**What you need to do:** Locate, in the data below, the line that contains "py_max rest x)" and the line that contains "(** One update."; reproduce exactly those two lines and every line between them, nothing more.

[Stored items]
>>>

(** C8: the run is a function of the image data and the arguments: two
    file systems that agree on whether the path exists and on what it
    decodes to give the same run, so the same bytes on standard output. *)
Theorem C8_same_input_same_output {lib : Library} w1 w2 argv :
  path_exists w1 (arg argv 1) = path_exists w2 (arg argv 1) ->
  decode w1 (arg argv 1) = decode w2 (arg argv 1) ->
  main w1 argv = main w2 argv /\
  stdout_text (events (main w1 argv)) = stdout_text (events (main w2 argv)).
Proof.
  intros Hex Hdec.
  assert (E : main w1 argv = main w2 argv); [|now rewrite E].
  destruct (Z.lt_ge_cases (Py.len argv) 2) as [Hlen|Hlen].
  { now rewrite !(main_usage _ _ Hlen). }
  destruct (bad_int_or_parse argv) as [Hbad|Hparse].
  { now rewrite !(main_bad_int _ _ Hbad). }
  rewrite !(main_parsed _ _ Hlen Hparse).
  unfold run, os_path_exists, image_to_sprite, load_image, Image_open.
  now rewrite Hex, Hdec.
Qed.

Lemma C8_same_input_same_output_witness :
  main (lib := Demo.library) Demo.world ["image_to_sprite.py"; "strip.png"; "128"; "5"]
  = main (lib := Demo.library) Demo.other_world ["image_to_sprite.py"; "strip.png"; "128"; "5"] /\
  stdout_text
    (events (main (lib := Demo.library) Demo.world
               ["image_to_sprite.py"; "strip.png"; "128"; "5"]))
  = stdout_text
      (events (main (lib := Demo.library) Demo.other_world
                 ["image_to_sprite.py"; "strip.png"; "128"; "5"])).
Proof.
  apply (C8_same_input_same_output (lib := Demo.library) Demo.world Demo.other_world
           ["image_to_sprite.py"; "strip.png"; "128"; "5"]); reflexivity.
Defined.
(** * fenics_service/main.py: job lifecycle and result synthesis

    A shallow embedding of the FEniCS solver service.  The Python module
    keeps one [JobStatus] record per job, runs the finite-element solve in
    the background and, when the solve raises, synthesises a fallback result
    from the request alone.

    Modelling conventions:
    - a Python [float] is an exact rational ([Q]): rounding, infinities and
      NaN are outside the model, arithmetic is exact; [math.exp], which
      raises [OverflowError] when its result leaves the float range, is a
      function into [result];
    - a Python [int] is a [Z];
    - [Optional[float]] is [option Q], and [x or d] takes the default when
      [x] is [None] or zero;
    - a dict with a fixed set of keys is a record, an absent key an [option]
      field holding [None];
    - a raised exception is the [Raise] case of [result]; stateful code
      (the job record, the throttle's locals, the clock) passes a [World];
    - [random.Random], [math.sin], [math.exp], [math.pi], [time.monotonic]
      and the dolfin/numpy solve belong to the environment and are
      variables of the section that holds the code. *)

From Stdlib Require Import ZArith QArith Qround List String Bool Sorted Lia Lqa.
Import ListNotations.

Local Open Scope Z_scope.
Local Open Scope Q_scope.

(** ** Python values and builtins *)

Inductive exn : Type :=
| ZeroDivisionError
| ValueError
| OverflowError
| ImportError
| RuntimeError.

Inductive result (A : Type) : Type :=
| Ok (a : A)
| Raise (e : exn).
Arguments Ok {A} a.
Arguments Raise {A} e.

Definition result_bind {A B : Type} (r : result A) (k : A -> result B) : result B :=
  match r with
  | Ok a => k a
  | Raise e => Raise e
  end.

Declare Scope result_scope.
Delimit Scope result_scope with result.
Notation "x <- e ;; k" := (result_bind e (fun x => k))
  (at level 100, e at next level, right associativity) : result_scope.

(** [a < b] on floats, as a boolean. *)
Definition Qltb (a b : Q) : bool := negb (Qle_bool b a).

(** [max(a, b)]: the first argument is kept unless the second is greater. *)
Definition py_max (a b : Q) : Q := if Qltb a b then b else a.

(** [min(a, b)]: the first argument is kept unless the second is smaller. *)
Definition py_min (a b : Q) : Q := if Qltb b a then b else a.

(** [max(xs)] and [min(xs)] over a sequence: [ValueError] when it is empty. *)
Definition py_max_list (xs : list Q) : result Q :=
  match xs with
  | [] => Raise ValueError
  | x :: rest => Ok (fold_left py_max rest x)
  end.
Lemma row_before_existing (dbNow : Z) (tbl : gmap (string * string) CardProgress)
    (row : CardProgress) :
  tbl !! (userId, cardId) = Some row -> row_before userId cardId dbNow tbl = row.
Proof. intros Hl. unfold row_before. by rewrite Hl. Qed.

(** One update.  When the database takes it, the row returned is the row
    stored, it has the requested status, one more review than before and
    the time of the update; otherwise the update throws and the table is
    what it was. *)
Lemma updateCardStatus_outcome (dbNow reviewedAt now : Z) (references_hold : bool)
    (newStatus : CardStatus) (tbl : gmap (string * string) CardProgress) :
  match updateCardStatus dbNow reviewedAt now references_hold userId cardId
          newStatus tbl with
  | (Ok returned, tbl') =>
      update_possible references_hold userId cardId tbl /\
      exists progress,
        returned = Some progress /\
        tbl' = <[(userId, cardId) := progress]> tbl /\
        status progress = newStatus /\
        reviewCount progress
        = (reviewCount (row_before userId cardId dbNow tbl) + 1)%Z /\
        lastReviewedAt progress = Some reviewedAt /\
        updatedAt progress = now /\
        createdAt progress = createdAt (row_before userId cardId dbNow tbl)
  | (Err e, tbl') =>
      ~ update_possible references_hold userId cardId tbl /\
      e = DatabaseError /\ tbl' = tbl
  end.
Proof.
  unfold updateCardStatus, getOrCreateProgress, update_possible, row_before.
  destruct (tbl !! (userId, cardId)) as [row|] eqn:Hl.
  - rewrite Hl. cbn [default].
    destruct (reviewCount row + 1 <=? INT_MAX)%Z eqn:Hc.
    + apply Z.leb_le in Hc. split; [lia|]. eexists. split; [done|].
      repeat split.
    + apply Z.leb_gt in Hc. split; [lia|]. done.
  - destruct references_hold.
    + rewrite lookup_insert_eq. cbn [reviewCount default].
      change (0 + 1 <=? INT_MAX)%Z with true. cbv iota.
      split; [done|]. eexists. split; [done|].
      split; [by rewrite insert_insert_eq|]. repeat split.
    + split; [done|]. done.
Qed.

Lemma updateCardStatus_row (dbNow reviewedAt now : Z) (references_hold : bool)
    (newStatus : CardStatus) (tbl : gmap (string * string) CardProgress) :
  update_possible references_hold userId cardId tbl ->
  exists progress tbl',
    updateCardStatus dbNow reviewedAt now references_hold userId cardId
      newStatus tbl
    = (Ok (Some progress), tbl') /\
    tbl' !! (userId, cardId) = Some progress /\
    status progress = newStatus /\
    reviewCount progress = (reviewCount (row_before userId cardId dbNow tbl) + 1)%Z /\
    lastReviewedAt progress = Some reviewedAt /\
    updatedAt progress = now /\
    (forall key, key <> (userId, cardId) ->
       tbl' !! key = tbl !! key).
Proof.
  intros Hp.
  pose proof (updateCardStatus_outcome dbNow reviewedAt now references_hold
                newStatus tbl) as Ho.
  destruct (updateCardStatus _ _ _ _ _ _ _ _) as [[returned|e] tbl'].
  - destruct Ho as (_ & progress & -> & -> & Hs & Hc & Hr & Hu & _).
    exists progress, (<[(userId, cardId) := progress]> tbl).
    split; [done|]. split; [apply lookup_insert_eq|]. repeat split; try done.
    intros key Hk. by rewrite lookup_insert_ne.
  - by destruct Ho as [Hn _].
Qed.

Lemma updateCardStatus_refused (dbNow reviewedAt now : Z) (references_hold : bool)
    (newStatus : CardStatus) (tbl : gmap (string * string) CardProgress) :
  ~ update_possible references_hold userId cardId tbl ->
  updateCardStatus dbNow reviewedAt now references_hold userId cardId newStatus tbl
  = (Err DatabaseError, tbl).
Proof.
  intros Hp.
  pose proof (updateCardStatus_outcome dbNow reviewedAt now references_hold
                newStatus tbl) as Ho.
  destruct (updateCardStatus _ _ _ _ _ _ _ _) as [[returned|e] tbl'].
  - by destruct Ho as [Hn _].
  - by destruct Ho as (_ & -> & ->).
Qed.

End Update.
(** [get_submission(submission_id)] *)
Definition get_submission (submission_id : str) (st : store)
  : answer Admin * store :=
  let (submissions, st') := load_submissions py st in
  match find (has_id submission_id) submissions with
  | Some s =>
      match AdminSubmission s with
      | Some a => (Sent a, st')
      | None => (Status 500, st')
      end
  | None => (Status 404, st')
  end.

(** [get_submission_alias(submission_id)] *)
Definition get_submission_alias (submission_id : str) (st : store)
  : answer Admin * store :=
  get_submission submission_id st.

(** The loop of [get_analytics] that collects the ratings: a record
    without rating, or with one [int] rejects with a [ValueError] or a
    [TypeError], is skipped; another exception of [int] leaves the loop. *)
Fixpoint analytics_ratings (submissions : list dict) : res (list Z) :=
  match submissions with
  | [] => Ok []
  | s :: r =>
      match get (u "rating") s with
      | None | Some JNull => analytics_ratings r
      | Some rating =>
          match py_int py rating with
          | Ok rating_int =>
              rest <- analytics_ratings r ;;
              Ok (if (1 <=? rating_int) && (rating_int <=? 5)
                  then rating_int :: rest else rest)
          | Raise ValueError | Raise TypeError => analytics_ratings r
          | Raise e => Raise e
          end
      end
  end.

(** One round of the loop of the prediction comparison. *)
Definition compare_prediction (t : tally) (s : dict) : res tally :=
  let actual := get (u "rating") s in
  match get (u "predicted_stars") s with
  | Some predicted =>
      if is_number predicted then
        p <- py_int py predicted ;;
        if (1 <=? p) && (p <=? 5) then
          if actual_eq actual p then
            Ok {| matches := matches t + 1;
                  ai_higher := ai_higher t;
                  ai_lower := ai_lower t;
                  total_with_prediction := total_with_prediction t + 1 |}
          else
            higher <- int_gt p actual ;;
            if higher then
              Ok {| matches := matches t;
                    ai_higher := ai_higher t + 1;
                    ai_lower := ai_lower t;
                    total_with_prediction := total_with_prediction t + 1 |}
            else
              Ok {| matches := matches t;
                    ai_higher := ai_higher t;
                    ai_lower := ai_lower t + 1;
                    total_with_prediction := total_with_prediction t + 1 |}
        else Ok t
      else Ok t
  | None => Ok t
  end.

<<<

**Problem solution:**
  | x :: rest => Ok (fold_left py_max rest x)
  end.
Lemma row_before_existing (dbNow : Z) (tbl : gmap (string * string) CardProgress)
    (row : CardProgress) :
  tbl !! (userId, cardId) = Some row -> row_before userId cardId dbNow tbl = row.
Proof. intros Hl. unfold row_before. by rewrite Hl. Qed.

(** One update.  When the database takes it, the row returned is the row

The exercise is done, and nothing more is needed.